## [Aim of the task]
Look through the entries below for the string "with", and copy each line where it is found.

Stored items
= Beginning of Section =

(** ** The other processors *)

Lemma drain_others_run cpus : ∀ me nd train,
  alloc_inv nd → zn_initialized (node_zones nd zi) = true →
  ∃ r nd', drain_others cpus me zi train nd = Some (r, nd') ∧ given zi nd (λ _, False) nd' ∧
    (∀ cpu, pcp_lists (pcp_of nd' zi cpu) =
            if decide (cpu ∈ cpus ∧ cpu ≠ me) then [] else pcp_lists (pcp_of nd zi cpu)) ∧
    ((∀ cpu, cpu ∈ cpus → cpu = me) → r = train) ∧
    ((∃ cpu, cpu ∈ cpus ∧ cpu ≠ me) → (∀ cpu, cpu ∈ cpus → cpu ≠ me → pcp_lists (pcp_of nd zi cpu) = []) → r = false).
Proof.
  induction cpus as [|c cpus IH]; intros me nd train Hi Hinit.
  { exists train, nd. split; [done|]. split; [by apply given_refl|]. split; [intros cpu; rewrite decide_False by set_solver; done|].
    split; [done|]. intros (cpu & ? & _). set_solver. }
  cbn [drain_others]. case_decide as Hc.
  - subst c. destruct (IH me nd train Hi Hinit) as (r & nd' & Hrun & Hg & Hl & Hsame & Hf). exists r, nd'. split; [done|]. split; [done|].
    split; [|split].
    + intros cpu. rewrite Hl. repeat case_decide; set_solver.
    + intros Hall. apply Hsame. intros cpu Hin. apply Hall. by right.
    + intros (cpu & [->|Hin]%elem_of_cons & Hne) Hall; [done|]. apply Hf; [eauto|]. intros cpu' Hin'. apply Hall. by right.
  - destruct (drain_pages_zone_run zi nd c Hi Hinit) as (nd1 & Hrun1 & Hg1 & _ & Hl1). rewrite (kbind_run _ _ _ _ _ Hrun1).
    set (t1 := bool_decide _) in *.
    destruct (IH me nd1 t1 (gv_inv _ _ _ _ Hg1)) as (r & nd' & Hrun & Hg & Hl & Hsame & Hf).
    { by rewrite (nf_init _ _ _ _ (gv_frame _ _ _ _ Hg1)). }
    exists r, nd'. split; [done|]. split; [by eapply given_trans|]. split; [|split].
    + intros cpu. rewrite Hl, Hl1. repeat case_decide; set_solver.
    + intros Hall. destruct Hc. apply Hall. left.
    + intros _ Hall. assert (Ht1 : t1 = false).
      { unfold t1. apply bool_decide_eq_false. intros Hne. apply Hne, Hall; [left|done]. }
      destruct (decide (Forall (λ cpu, cpu = me) cpus)) as [Hme|Hme].
      * rewrite Hsame; [done|]. by apply Forall_forall.
      * apply not_Forall_Exists in Hme; [|apply _]. apply Exists_exists in Hme as (cpu & Hin & Hne). apply Hf; [by exists cpu|].
        intros cpu' Hin' Hne'. rewrite Hl1. case_decide; [done|]. apply Hall; [by right|done].
Qed.

(** Two rounds are enough: the second finds the other processors drained. *)
Lemma get_page_from_freelist_run n cpus me nd o :
  alloc_inv nd → zn_initialized (node_zones nd zi) = true → (o < MAX_ORDER)%nat →
  ∃ r nd', get_page_from_freelist (S (S n)) cpus me zi o false nd = Some (r, nd') ∧
    match r with
    | Some p => alloced nd o p nd'
    | None => given zi nd (λ _, False) nd' ∧ exhausted zi nd me o
    end.
Proof.
  intros Hi Hinit Ho. cbn [get_page_from_freelist].
  destruct (rmqueue_run zi (S n) nd me o Hi Ho) as [(p & nd1 & Hrun & Hg)|[Hrun Hex]]; rewrite (kbind_run _ _ _ _ _ Hrun).
  { destruct (granted_prep nd o p nd1 Ho Hg) as (nd' & Hprep & Ha). rewrite (kbind_run _ _ _ _ _ Hprep). by exists (Some p), nd'. }
  destruct (drain_others_run cpus me nd false Hi Hinit) as (r1 & nd1 & Hd1 & Hg1 & Hl1 & Hsame1 & _).
  rewrite (kbind_run _ _ _ _ _ Hd1). destruct r1; [|by exists None, nd1].
  pose proof (gv_inv _ _ _ _ Hg1) as Hi1.
  destruct (rmqueue_run zi n nd1 me o Hi1 Ho) as [(p & nd2 & Hrun2 & Hg2)|[Hrun2 Hex2]]; rewrite (kbind_run _ _ _ _ _ Hrun2).
  { destruct (granted_prep nd1 o p nd2 Ho Hg2) as (nd' & Hprep & Ha). rewrite (kbind_run _ _ _ _ _ Hprep). exists (Some p), nd'.
    split; [done|]. by eapply alloced_given. }
  destruct (drain_others_run cpus me nd1 true Hi1) as (r2 & nd2 & Hd2 & Hg2 & _ & _ & Hf2).
  { by rewrite (nf_init _ _ _ _ (gv_frame _ _ _ _ Hg1)). }
  rewrite (kbind_run _ _ _ _ _ Hd2). assert (r2 = false) as ->.
  { apply Hf2.
    - destruct (decide (Forall (λ cpu, cpu = me) cpus)) as [Hme|Hme].
      + rewrite Forall_forall in Hme. by specialize (Hsame1 Hme).
      + apply not_Forall_Exists in Hme; [|apply _]. apply Exists_exists in Hme as (cpu & Hin & Hne). by exists cpu.
    - intros cpu Hin Hne. rewrite Hl1. by rewrite decide_True. }
  exists None, nd2. split; [done|]. split; [by eapply given_trans|done].
Qed.

(** ** Releasing a block *)

Lemma put_page_testzero_run nd o r p :
  held nd zi o r p → 0 < r < 2 ^ 31 →
  ∃ nd', put_page_testzero p nd = Some (r =? 1, nd') ∧ touched (inb p o) nd nd' ∧ held nd' zi o (r - 1) p.
Proof.
  intros [Hal Ho (pg & Hp & Hf & Hz & Hty & Hr & Htl) Ht Hc] Hb. unfold put_page_testzero.
  rewrite (kbind_run _ _ _ _ _ (get_page_run p pg nd Hp)). rewrite Hr. rewrite BUG_ON_run by (apply Z.eqb_neq; lia).
  rewrite (kbind_run _ _ _ _ _ (upd_page_run p pg _ nd Hp)), s32_small by lia.
  replace (r - 1 =? 0) with (r =? 1) by (destruct (Z.eqb_spec r 1), (Z.eqb_spec (r - 1) 0); lia).
  eexists. split; [done|]. split; [eapply touched_put; [apply inb_self|exact Hp|done]|].
  assert (Hne : ∀ q, q ≠ p → mem_map (put_page p (set_page_count (r - 1) pg) nd) !! q = mem_map nd !! q).
  { intros q Hq. unfold put_page. simpl. by rewrite lookup_insert_ne. }
  split; [done|done| | |].
  - eexists. split; [apply page_put_eq|]. by split_and!.
  - intros q Hq Hqp. rewrite Hne by done. by apply Ht.
  - intros H0. rewrite Hne by lia. by apply Hc.
Qed.
(* ===== verification/PageAllocSpec.v ===== *)
(** * The page allocator against its abstract specification

    The specification knows which pages the allocator owns and which blocks are
    held; the free and cached pages of the implementation are the rest.  The
    counters of the zone are related to the pages here too. *)
From stdpp Require Import functions gmap.
From S2P Require Import Prelude PageAlloc PageAllocFacts PageAllocBuddy PageAllocPcp PageAllocOps.

(** ** Counting the free pages *)

Definition free_pages_list (nd : node) (zi : nat) : list Z :=
  seq 0 MAX_ORDER ≫= λ o, free_list (nd_area nd zi o) ≫= λ p, seqZ p (bsz o).

Lemma elem_of_free_pages_list nd zi q : zone_inv nd zi → q ∈ free_pages_list nd zi ↔ is_free nd zi q.
Proof.
  intros Hi. unfold free_pages_list. rewrite list_elem_of_bind. setoid_rewrite list_elem_of_bind. split.
  - intros (o & (p & Hq%elem_of_seqZ & Hp) & _). by exists o, p.
  - intros (o & p & Hf & Hq). exists o. pose proof (inv_order _ _ Hi _ _ Hf). split; [|apply elem_of_seq; lia].
    exists p. split; [by apply elem_of_seqZ|done].
Qed.

Lemma NoDup_free_pages_list nd zi : zone_inv nd zi → NoDup (free_pages_list nd zi).
Proof.
  intros Hi. apply NoDup_bind; [| |apply NoDup_seq].
  - intros o o' q _ _ (p & Hq%elem_of_seqZ & Hp)%list_elem_of_bind (p' & Hq'%elem_of_seqZ & Hp')%list_elem_of_bind.
    by eapply (free_disjoint zi nd o p o' p').
  - intros o _. apply NoDup_bind; [|intros p _; apply NoDup_seqZ|apply (inv_count _ _ Hi)].
    intros p p' q Hp Hp' Hq%elem_of_seqZ Hq'%elem_of_seqZ. by eapply (free_disjoint zi nd o p o p').
Qed.

Definition sumZ {A} (f : A → Z) (l : list A) : Z := foldr (λ x s, f x + s) 0 l.

Lemma length_bind {A B} (f : A → list B) l : Z.of_nat (length (l ≫= f)) = sumZ (λ x, Z.of_nat (length (f x))) l.
Proof. induction l as [|x l IH]; [done|]. rewrite bind_cons, length_app, Nat2Z.inj_add, IH. done. Qed.
Lemma sumZ_const {A} (f : A → Z) c l : (∀ x, f x = c) → sumZ f l = Z.of_nat (length l) * c.
Proof. intros Hf. induction l as [|x l IH]; [done|]. cbn [sumZ foldr length]. fold (sumZ f l). rewrite IH, Hf. lia. Qed.
Lemma sumZ_ext {A} (f g : A → Z) l : (∀ x, f x = g x) → sumZ f l = sumZ g l.
Proof. intros H. induction l as [|x l IH]; [done|]. cbn [sumZ foldr]. fold (sumZ f l) (sumZ g l). by rewrite H, IH. Qed.

Lemma foldl_u64 {A} (f : A → Z) l : ∀ r, 0 ≤ r < 2 ^ 64 → foldl (λ r x, u64 (r + f x)) r l = u64 (r + sumZ f l).
Proof.
  induction l as [|x l IH]; intros r Hr; cbn [foldl sumZ foldr].
  - by rewrite Z.add_0_r, u64_small.
  - rewrite IH by apply u64_bound. fold (sumZ f l). by rewrite u64_add_l, Z.add_assoc.
Qed.

Lemma nr_zone_free_pages_run nd zi :
  zone_inv nd zi → nr_zone_free_pages (node_zones nd zi) = Z.of_nat (length (free_pages_list nd zi)).
Proof.
  intros Hi. unfold nr_zone_free_pages. rewrite foldl_u64 by lia. rewrite Z.add_0_l.
  assert (Hlen : Z.of_nat (length (free_pages_list nd zi)) = sumZ (λ o, nr_free (zn_free_area (node_zones nd zi) o) * bsz o) (seq 0 MAX_ORDER)).
  { unfold free_pages_list. rewrite length_bind. apply sumZ_ext. intros o. rewrite length_bind, (sumZ_const _ (bsz o)).
    - fold (nd_area nd zi o). by rewrite (proj2 (inv_count _ _ Hi o)).
    - intros p. rewrite length_seqZ. pose proof (bsz_pos o). lia. }
  rewrite <-Hlen. apply u64_small. pose proof (inv_size _ _ Hi).
  assert (length (free_pages_list nd zi) ≤ size (mem_map nd))%nat; [|lia].
  rewrite <-(size_list_to_set (C := gset Z)) by (by apply NoDup_free_pages_list). rewrite <-(size_dom (D := gset Z)).
  apply subseteq_size. intros q Hq%elem_of_list_to_set. apply elem_of_free_pages_list in Hq; [|done].
  destruct (free_zone nd zi q Hi Hq) as (pg & ? & _). apply elem_of_dom. eauto.
Qed.

(** ** Clients *)

(** A client takes blocks and releases those that it holds. *)
Inductive request :=
  | ReqAlloc (me : nat) (gfp_mask : Z) (order : nat)
  | ReqFree (cpu : nat) (p : Z).

(** The blocks that the client holds, by their first page: zone and order. *)
Notation blocks := (gmap Z (nat * nat)).

Definition serve_one (cpus : list nat) (r : request) (nd : node) (live : blocks) : option (option Z * node * blocks) :=
  match r with
  | ReqAlloc me gfp_mask order =>
      '(res, nd) ← __alloc_pages 2 cpus me gfp_mask order nd;
      Some (res, nd, match res with Some p => <[p := (gfp_zone gfp_mask, order)]> live | None => live end)
  | ReqFree cpu p =>
      match live !! p with
      | Some (_, order) => '(_, nd) ← __free_pages cpu p order nd; Some (None, nd, delete p live)
      | None => Some (None, nd, live)
      end
  end.
Fixpoint serve (cpus : list nat) (rs : list request) (nd : node) (live : blocks) : option (node * blocks) :=
  match rs with
  | [] => Some (nd, live)
  | r :: rs => '(_, nd, live) ← serve_one cpus r nd live; serve cpus rs nd live
  end.

(** The specification: the pages that the allocator was given are either
    available or in exactly one block that is held. *)
Record refines (owned : nat → Z → Prop) (nd : node) (live : blocks) : Prop := {
  rf_inv : alloc_inv nd;
  rf_init : ∀ zi, zn_initialized (node_zones nd zi) = true;
  rf_held : ∀ p zi o, live !! p = Some (zi, o) → held nd zi o 1 p;
  rf_avail : ∀ zi q, avail nd zi q ↔ owned zi q ∧ ∀ p o, live !! p = Some (zi, o) → ¬ inb p o q;
  rf_owned : ∀ p zi o q, live !! p = Some (zi, o) → inb p o q → owned zi q;
  rf_apart : ∀ p zi o p' zi' o' q, live !! p = Some (zi, o) → live !! p' = Some (zi', o') → inb p o q → inb p' o' q → p = p' }.

(** What the specification allows a request to do. *)
Definition spec_step (owned : nat → Z → Prop) (r : request) (live : blocks) (res : option Z) (live' : blocks) : Prop :=
  match r, res with
  | ReqAlloc _ gfp_mask order, Some p =>
      let zi := gfp_zone gfp_mask in
      aligned p order ∧ (order < MAX_ORDER)%nat ∧ live' = <[p := (zi, order)]> live ∧
      ∀ q, inb p order q → owned zi q ∧ ∀ p' zi' o', live !! p' = Some (zi', o') → ¬ inb p' o' q
  | ReqAlloc _ _ _, None => live' = live
  | ReqFree _ p, _ => live' = delete p live
  end.

(** ** The implementation follows the specification *)

Lemma frame_init zi S nd nd' zj :
  node_frame zi S nd nd' → zn_initialized (node_zones nd' zj) = zn_initialized (node_zones nd zj).
Proof. intros Hfr. destruct (decide (zj = zi)) as [->|Hz]; [apply Hfr|by rewrite (nf_zones _ _ _ _ Hfr)]. Qed.
Lemma frame_avail zi S nd nd' zj q : node_frame zi S nd nd' → zj ≠ zi → avail nd' zj q ↔ avail nd zj q.
Proof.
  intros Hfr Hz. unfold avail, is_free, free_block, cached, pcp_of, nd_area. by rewrite (nf_zones _ _ _ _ Hfr).
Qed.
Lemma held_frame zi S nd nd' zj o r p :
  node_frame zi S nd nd' → (∀ q, inb p o q → ¬ S q) → held nd zj o r p → held nd' zj o r p.
Proof.
  intros Hfr Hn [Hal Ho Hh Ht Hc]. split; [done|done| | |].
  - rewrite (nf_pages _ _ _ _ Hfr); [done|]. apply Hn, inb_self.
  - intros q Hq. rewrite (nf_pages _ _ _ _ Hfr) by auto. by apply Ht.
  - intros H0. rewrite (nf_pages _ _ _ _ Hfr); [by apply Hc|]. apply Hn. unfold inb. destruct o as [|o']; [done|].
    rewrite bsz_S. pose proof (bsz_pos o'). lia.
Qed.

(** Pages that are held are not available in any zone. *)
Lemma held_not_avail owned nd live p zi o q zj : refines owned nd live → live !! p = Some (zi, o) → inb p o q → ¬ avail nd zj q.
Proof.
  intros HR Hl Hq Ha. destruct (held_pages nd zi o 1 p q) as (pg & Hp & Hz & _); [by apply (rf_held _ _ _ HR)|done|].
  destruct (avail_zone nd zj q (rf_inv _ _ _ HR) Ha) as (pg' & Hp' & Hz'). assert (zi = zj) as -> by congruence.
  apply (rf_avail _ _ _ HR) in Ha as [_ Ha]. by eapply Ha.
Qed.

Lemma refines_alloc owned nd live zi o p nd' :
  refines owned nd live → alloced zi nd o p nd' → refines owned nd' (<[p := (zi, o)]> live).
Proof.
  intros HR [Hi' Hh Hw Hav Hfr].
  assert (Hapart : ∀ p' zi' o' q, live !! p' = Some (zi', o') → inb p' o' q → ¬ inb p o q).
  { intros p' zi' o' q Hl Hq' Hq. by eapply (held_not_avail owned nd live p' zi' o' q zi), Hw. }
  assert (Hnew : live !! p = None).
  { destruct (live !! p) as [[zi' o']|] eqn:Hl; [|done]. exfalso. eapply (Hapart p zi' o' p); [done|apply inb_self..]. }
  assert (Hins : ∀ p' b, <[p := (zi, o)]> live !! p' = Some b ↔ (p' = p ∧ b = (zi, o)) ∨ live !! p' = Some b).
  { intros p' b. rewrite lookup_insert_Some. split; [naive_solver|]. intros [[-> ->]|Hl]; [by left|]. right. split; [by intros ->; congruence|done]. }
  split; [done| | | | |].
  - intros zj. rewrite (frame_init _ _ _ _ _ Hfr). apply HR.
  - intros p' zi' o' [[-> [= -> ->]]|Hl]%Hins; [done|]. eapply held_frame; [exact Hfr| |by apply (rf_held _ _ _ HR)].
    intros q Hq. by eapply held_not_avail.
  - intros zj q. setoid_rewrite Hins. destruct (decide (zj = zi)) as [->|Hz].
    + rewrite Hav, (rf_avail _ _ _ HR). split.
      * intros [[Ho Hn] Hq]. split; [done|]. intros p' o' [[-> [= ->]]|Hl]; eauto.
      * intros [Ho Hn]. split; [split; [done|]; eauto|]. apply Hn. by left.
    + rewrite (frame_avail _ _ _ _ _ _ Hfr Hz), (rf_avail _ _ _ HR). split.
      * intros [Ho Hn]. split; [done|]. intros p' o' [[-> [= ? ->]]|Hl]; eauto.
      * intros [Ho Hn]. split; eauto.
  - intros p' zi' o' q [[-> [= -> ->]]|Hl]%Hins Hq; [|by eapply (rf_owned _ _ _ HR)]. by apply (rf_avail _ _ _ HR), Hw.
  - intros p1 z1 o1 p2 z2 o2 q [[-> [= -> ->]]|Hl1]%Hins [[-> [= -> ->]]|Hl2]%Hins Hq1 Hq2; [done| | |].
    + exfalso. by eapply (Hapart p2).
    + exfalso. by eapply (Hapart p1).
    + by eapply (rf_apart _ _ _ HR).
Qed.

Lemma refines_free owned nd live zi o p nd' :
  refines owned nd live → live !! p = Some (zi, o) → given zi nd (inb p o) nd' → refines owned nd' (delete p live).
Proof.
  intros HR Hl [Hi' Hav Hfr].
  assert (Hdel : ∀ p' b, delete p live !! p' = Some b ↔ p' ≠ p ∧ live !! p' = Some b) by (intros; rewrite lookup_delete_Some; naive_solver).
  split; [done| | | | |].
  - intros zj. rewrite (frame_init _ _ _ _ _ Hfr). apply HR.
  - intros p' zi' o' [Hne Hl']%Hdel. eapply held_frame; [exact Hfr| |by apply (rf_held _ _ _ HR)].
    intros q Hq [Ha|Hin]; [by eapply held_not_avail|]. apply Hne. by eapply (rf_apart _ _ _ HR p' zi' o' p zi o q).
  - intros zj q. setoid_rewrite Hdel. destruct (decide (zj = zi)) as [->|Hz].
    + rewrite Hav, (rf_avail _ _ _ HR). split.
      * intros [[Ho Hn]|Hin]; [split; [done|]; intros p' o' [_ Hl']; eauto|]. split; [by eapply (rf_owned _ _ _ HR)|].
        intros p' o' [Hne Hl'] Hq. apply Hne. by eapply (rf_apart _ _ _ HR p' zi o' p zi o q).
      * intros [Ho Hn]. destruct (inb_dec p o q) as [|Hni]; [by right|left]. split; [done|]. intros p' o' Hl' Hq.
        destruct (decide (p' = p)) as [->|Hne]; [congruence|by eapply Hn].
    + rewrite (frame_avail _ _ _ _ _ _ Hfr Hz), (rf_avail _ _ _ HR). split; intros [Ho Hn]; (split; [done|]).
      * intros p' o' [_ Hl']. eauto.
      * intros p' o' Hl' Hq. eapply Hn; [split; [|exact Hl']|done]. intros ->. congruence.
  - intros p' zi' o' q [_ Hl']%Hdel. by apply (rf_owned _ _ _ HR).
  - intros p1 z1 o1 p2 z2 o2 q [_ Hl1]%Hdel [_ Hl2]%Hdel. by eapply (rf_apart _ _ _ HR).
Qed.

(** The available pages stay, whoever caches them. *)
Lemma refines_given owned nd live zi nd' :
  refines owned nd live → given zi nd (λ _, False) nd' → refines owned nd' live.
Proof.
  intros HR [Hi' Hav Hfr]. split; [done| | | |apply HR|apply HR].
  - intros zj. rewrite (frame_init _ _ _ _ _ Hfr). apply HR.
  - intros p' zi' o' Hl. eapply held_frame; [exact Hfr| |by apply (rf_held _ _ _ HR)]. intros q Hq [Ha|[]]. by eapply held_not_avail.
  - intros zj q. destruct (decide (zj = zi)) as [->|Hz]; [rewrite Hav|rewrite (frame_avail _ _ _ _ _ _ Hfr Hz)];
      rewrite (rf_avail _ _ _ HR); tauto.
Qed.

Lemma serve_one_run owned cpus r nd live :
  refines owned nd live →
  ∃ res nd' live', serve_one cpus r nd live = Some (res, nd', live') ∧ refines owned nd' live' ∧ spec_step owned r live res live'.
Proof.
  intros HR. destruct r as [me gfp o|cpu p]; cbn [serve_one].
  - unfold __alloc_pages. case_decide as Ho.
    { exists None, nd, live. done. }
    destruct (get_page_from_freelist_run (gfp_zone gfp) 0 cpus me nd o) as (res & nd' & Hrun & Hres); [apply HR|apply HR|lia|].
    rewrite Hrun. cbn [mbind option_bind]. destruct res as [p|].
    + exists (Some p), nd', (<[p := (gfp_zone gfp, o)]> live). split; [done|]. split; [by eapply refines_alloc|].
      split; [apply (hd_align _ _ _ _ _ (ac_held _ _ _ _ _ Hres))|]. split; [lia|]. split; [done|]. intros q Hq.
      pose proof (ac_was _ _ _ _ _ Hres q Hq) as Ha. split; [by apply (rf_avail _ _ _ HR)|].
      intros p' zi' o' Hl Hq'. by eapply held_not_avail.
    + exists None, nd', live. split; [done|]. split; [|done]. destruct Hres as [Hg _]. by eapply refines_given.
  - destruct (live !! p) as [[zi o]|] eqn:Hl.
    + destruct (free_pages_last zi nd cpu o p) as (nd' & Hrun & Hg); [apply HR|apply HR|by apply (rf_held _ _ _ HR)| |].
      { intros q Hq. by eapply held_not_avail. }
      rewrite Hrun. cbn [mbind option_bind]. exists None, nd', (delete p live). split; [done|]. split; [by eapply refines_free|done].
    + exists None, nd, live. split; [done|]. split; [done|]. simpl. by rewrite delete_id.
Qed.

(** Runs of the specification. *)
Inductive spec_run (owned : nat → Z → Prop) : list request → blocks → blocks → Prop :=
  | spec_nil live : spec_run owned [] live live
  | spec_cons r rs live res live1 live2 :
      spec_step owned r live res live1 → spec_run owned rs live1 live2 → spec_run owned (r :: rs) live live2.

Lemma serve_run owned cpus rs : ∀ nd live,
  refines owned nd live →
  ∃ nd' live', serve cpus rs nd live = Some (nd', live') ∧ refines owned nd' live' ∧ spec_run owned rs live live'.
Proof.
  induction rs as [|r rs IH]; intros nd live HR; [exists nd, live; split; [done|]; split; [done|constructor]|]. cbn [serve].
  destruct (serve_one_run owned cpus r nd live HR) as (res & nd1 & live1 & Hrun & HR1 & Hst). rewrite Hrun. cbn [mbind option_bind].
  destruct (IH nd1 live1 HR1) as (nd' & live' & Hrun' & HR' & Hsp). exists nd', live'. split; [done|]. split; [done|]. by econstructor.
Qed.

= End of Section =

## [Exercise output]
    match r with
  replace (r - 1 =? 0) with (r =? 1) by (destruct (Z.eqb_spec r 1), (Z.eqb_spec (r - 1) 0); lia).
  match r with
      Some (res, nd, match res with Some p => <[p := (gfp_zone gfp_mask, order)]> live | None => live end)
      match live !! p with
  match rs with
  match r, res with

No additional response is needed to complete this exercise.